Весь день стояла жара. Пыль, поднятая автомобилями и тракторами, рыжей тучей висела над селом. Двери правления наглухо закрыты, но все равно у бухгалтера и экономиста на зубах хрустела пыль, и они молча, с отвращением выплевывали ее, полоскали рот водой.
А вечером подул порывистый ветер, понеслись по проселкам столбы смерчей, нахмурилась Боренька и заблестела нездоровым блеском.
Федор поехал к председателю. Дом у председателя большой, выкрашенный в красный цвет. Недалеко от дома вырос смерч и ринулся на председательский сад. В саду сразу же робко зачастили о землю яблоки.
– Товарищ Федор? – окликнули его.
Федор оглянулся. Его нагонял бухгалтер.
– Знаете, председатель ногу сломал тогда ночью, – сказал он, – вот когда ловили быка. Кстати, быка уже сдали. Вам, правда, все равно: вы приехали и уехали. А этот бык три года нас мучает.
– Почему все равно? – удивился Федор и подумал о том, что бухгалтер всегда стремился его подковырнуть чем-то. – Мне не все равно, а уеду я или как, это мое деликатное дело.
На веранде никого не было. Прошли в гостиную. Никого. Откуда-то доносились детские голоса, смех. Отворили дверь в еще одну комнату – с диваном, ковром на стене, швейной машинкой и большим зеркалом, с батареей местного отопления. На полу сидел председатель с завязанными глазами. Вокруг него прыгали двое его сыновей с игрушечными автоматами.
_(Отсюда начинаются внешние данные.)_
(** X14.  [extract] fails exactly when no preview tag is usable.  Its
    only failure message is ['Failed to extract preview from <file>: No
    preview image found in RAW file']: the rejections of the metadata tool
    and of the image library are never reported.  [extractToFile] fails
    with the same message when [extract] does. *)
Theorem extract_failure_message (E : ExifTool) (filePath : string) :
  (Forall (unusable filePath) PreviewExtractor.tagsToTry <->
   PreviewExtractor.extract filePath =
   Throw ("Failed to extract preview from " ++ filePath ++
          ": No preview image found in RAW file")%string) /\
  (forall m,
      PreviewExtractor.extract filePath = Throw m ->
      m = ("Failed to extract preview from " ++ filePath ++
           ": No preview image found in RAW file")%string) /\
  (forall outputPath m,
      PreviewExtractor.extract filePath = Throw m ->
      PreviewExtractor.extractToFile filePath outputPath = Throw m).
Proof.
  unfold PreviewExtractor.extractToFile, PreviewExtractor.extract.
  rewrite <- tryTags_None.
  destruct (PreviewExtractor.tryTags PreviewExtractor.tagsToTry filePath)
    as [image|]; cbn [try_catch bind].
  - split; [split; discriminate|]. split; discriminate.
  - split; [split; reflexivity|]. split.
    + intros m H. injection H as <-. reflexivity.
    + intros outputPath m H. injection H as <-. reflexivity.
Qed.

Lemma extract_failure_message_witness :
  Forall (@unusable SampleExif "b.nef") PreviewExtractor.tagsToTry /\
  @PreviewExtractor.extract SampleExif "b.nef" =
  Throw "Failed to extract preview from b.nef: No preview image found in RAW file".
Proof.
  assert (U : Forall (@unusable SampleExif "b.nef")
                     PreviewExtractor.tagsToTry).
  { repeat (apply Forall_cons;
            [intros image (b & Hb & _); discriminate|]).
    apply Forall_nil. }
  split; [exact U|].
  exact (proj1 (proj1 (extract_failure_message SampleExif "b.nef")) U).
Defined.
(* ================================================================== *)
(** ** File scanning *)
(* ================================================================== *)

Lemma string_leb_trans (a b c : string) :
  String.leb a b = true -> String.leb b c = true -> String.leb a c = true.
Proof.
  unfold String.leb. revert b c.
  induction a as [|c1 a IH]; intros [|c2 b] [|c3 c];
    cbn [String.compare]; try congruence; try reflexivity.
  unfold Ascii.compare.
  destruct (N.compare_spec (N_of_ascii c1) (N_of_ascii c2)) as [E12|L12|G12];
    destruct (N.compare_spec (N_of_ascii c2) (N_of_ascii c3)) as [E23|L23|G23];
    destruct (N.compare_spec (N_of_ascii c1) (N_of_ascii c3)) as [E13|L13|G13];
    try congruence; try lia; try reflexivity.
  apply IH.
Qed.

Lemma defaultCompare_gt (a b : string) :
  (FileScanner.defaultCompare a b > JS.zero) = true ->
  String.leb b a = true.
Proof.
  unfold FileScanner.defaultCompare, String.leb.
  rewrite (String.compare_antisym b a).
  destruct (String.compare a b); cbn; congruence.
Qed.

Lemma defaultCompare_le (a b : string) :
  (FileScanner.defaultCompare a b > JS.zero) = false ->
  String.leb a b = true.
Proof.
  unfold FileScanner.defaultCompare, String.leb.
  destruct (String.compare a b); cbn; congruence.
Qed.

Lemma sortStrings_sorted (files : list string) :
  StronglySorted (fun a b => String.leb a b = true)
                 (FileScanner.sortStrings files).
Proof.
  unfold FileScanner.sortStrings.
  apply (sort_sorted FileScanner.defaultCompare
           (fun a b => String.leb a b = true) (fun _ => True)).
  - intros x y z. apply string_leb_trans.
  - intros x y _ _. apply defaultCompare_gt.
  - intros x y _ _. apply defaultCompare_le.
  - apply Forall_forall. intros; exact I.
Qed.

Lemma includes_In (arr : list string) (s : string) :
  FileScanner.includes arr s = true <-> In s arr.
Proof.
  unfold FileScanner.includes. rewrite existsb_exists. split.
  - intros (x & Hx & E). apply String.eqb_eq in E. subst. exact Hx.
  - intro H. exists s. split; [exact H | apply String.eqb_refl].
Qed.

Lemma dedupe_loop (files acc : list string) :
  NoDup acc ->
  let r := fold_left (fun uniqueFiles f =>
                        if FileScanner.includes uniqueFiles f
                        then uniqueFiles else uniqueFiles ++ [f])
                     files acc in
  NoDup r /\ forall f, In f r <-> In f acc \/ In f files.
Proof.
  revert acc. induction files as [|g files IH]; intros acc Hacc; cbn [fold_left].
  - split; [exact Hacc|]. intro f. cbn. tauto.
  - destruct (FileScanner.includes acc g) eqn:E.
    + apply includes_In in E.
      destruct (IH acc Hacc) as (N & I). split; [exact N|].
      intro f. rewrite I. cbn [In]. split; [tauto|].
      intros [H|[<-|H]]; auto.
    + assert (Hg : ~ In g acc).
      { intro H. apply includes_In in H. congruence. }
      destruct (IH (acc ++ [g])) as (N & I).
      { apply NoDup_app; [exact Hacc | repeat constructor; intros [] |].
        intros a Ha [<-|[]]. contradiction. }
      split; [exact N|]. intro f. rewrite I, in_app_iff. cbn [In]. tauto.
Qed.

Lemma dedupe_spec (files : list string) :
  NoDup (FileScanner.dedupe files) /\
  forall f, In f (FileScanner.dedupe files) <-> In f files.
Proof.
  destruct (dedupe_loop files [] (NoDup_nil _)) as (N & I).
  split; [exact N|]. intro f. unfold FileScanner.dedupe. rewrite I.
  cbn [In]. tauto.
Qed.

(** A loop that appends the matches of each pattern. *)
Lemma concat_loop_Ok {A B : Type} (step : B -> Exc (list A)) (l : list B)
  (init r : list A) :
  fold_left (fun acc b => xs <- acc ;; ys <- step b ;; Ok (xs ++ ys))
            l (Ok init) = Ok r ->
  forall a, In a r <->
            In a init \/ exists b ys, In b l /\ step b = Ok ys /\ In a ys.
Proof.
  revert init. induction l as [|b l IH]; intros init H a.
  - cbn in H. injection H as <-. split; [auto|].
    intros [H|(b & ys & [] & _)]. exact H.
  - set (f := fun acc b => xs <- acc ;; ys <- step b ;; Ok (xs ++ ys)) in *.
    cbn [fold_left] in H.
    assert (Ef : f (Ok init) b =
                 match step b with
                 | Ok ys => Ok (init ++ ys)
                 | Throw m => Throw m
                 end) by reflexivity.
    rewrite Ef in H. destruct (step b) as [ys|m] eqn:E.
    + rewrite (IH _ H a), in_app_iff. cbn [In]. split.
      * intros [[Hi|Hy]|(b' & ys' & Hb & Hs & Ha)]; [auto | |].
        -- right. exists b, ys. auto.
        -- right. exists b', ys'. auto.
      * intros [Hi|(b' & ys' & [<-|Hb] & Hs & Ha)]; [auto | |].
        -- rewrite E in Hs. injection Hs as <-. auto.
        -- right. exists b', ys'. auto.
    + unfold f in H.
      rewrite (loop_Throw (fun xs b => ys <- step b ;; Ok (xs ++ ys))) in H.
      discriminate.
Qed.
– Где партизан? – спрашивали они, прыгая через перевязанную ногу председателя и не замечая вошедших. И громко хохотали.
– Не скажу, – отвечал председатель.
– Где партизан? – спрашивали они, потрясая автоматами перед носом отца.
Бухгалтер виновато оглянулся на Федора, снял с глаз председателя повязку, с сердцем отбросил ее и укоризненно покачал головой:
– Нехорошо! Председатель, а находится за непотребными занятиями.
Председатель крикнул:
– Ура освободителю!
– Не трогай его, – захныкал один из сыновей.
Председатель сел на стул, вытер пот с лица.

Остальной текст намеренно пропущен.